Among the lines of the records below, copy those that hold the word "eexists".

....

(** C10. Two keys of the input dict with the same start [s]: construction
    succeeds and the table keeps one row at [s], the one of the key that
    comes later among the keys with start [s]. *)
Theorem explicit_same_start_keeps_later (pre mid post : ExplicitData) (s e1 e2 : Z)
  (t1 t2 : ElementType) (genome_size : option Z) :
  Forall (fun p => fst (fst p) <> s) post ->
  exists m,
    chromosome_explicit (pre ++ ((s, e1), Some t1) :: mid ++ ((s, e2), Some t2) :: post)
      genome_size = Some m /\
    rows_at s (cm_data m) = [(s, mk_row t2 s e2)].
Proof.
  intros Hpost.
  set (data := pre ++ ((s, e1), Some t1) :: mid ++ ((s, e2), Some t2) :: post).
  assert (Hmax : exists g, max_list (map (fun p => snd (fst p)) data) = Some g).
  { unfold data. destruct pre as [|x pre]; simpl; eauto. }
  destruct Hmax as [g Hg].
  assert (Hs : exists g', chromosome_explicit data genome_size =
                 Some {| cm_genome_size := g'; cm_data := explicit_fill data [] |}).
  { unfold chromosome_explicit. destruct genome_size as [g'|]; [by exists g'|].
    rewrite Hg. by eexists. }
  destruct Hs as [g' Hs]. eexists. split; [exact Hs|].
  - simpl. rewrite explicit_fill_rows_at. unfold data.
    rewrite explicit_row_at_app. simpl.
    rewrite explicit_row_at_app. simpl. unfold explicit_row_at at 2. simpl.
    rewrite Z.eqb_refl. by rewrite explicit_row_at_other.
Qed.

(** ** Mutation-type lists (build.py) *)

Lemma remove_dups_nodup (l : list string) : NoDup l -> remove_dups l = l.
Proof.
  induction l as [|x l IH]; intros Hnd; [done|].
  apply NoDup_cons in Hnd as [Hx Hnd]. simpl.
  destruct (decide_rel (∈) x l); [done|]. by rewrite IH.
Qed.

Lemma remove_dups_app_dup (l1 l2 : list string) (x : string) :
  x ∈ l2 -> remove_dups (l1 ++ x :: l2) = remove_dups (l1 ++ l2).
Proof.
  intros Hx. induction l1 as [|y l1 IH]; simpl.
  - destruct (decide_rel (∈) x l2); done.
  - rewrite IH.
    destruct (decide_rel (∈) y (l1 ++ x :: l2)) as [H1|H1], (decide_rel (∈) y (l1 ++ l2)) as [H2|H2];
      try done; exfalso; set_solver.
Qed.

Lemma NoDup_first_seen (l : list string) : NoDup (first_seen l).
Proof. unfold first_seen. rewrite reverse_Permutation. apply NoDup_remove_dups. Qed.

....

(Answer space):
    rewrite Hg. by eexists. }
  destruct Hs as [g' Hs]. eexists. split; [exact Hs|].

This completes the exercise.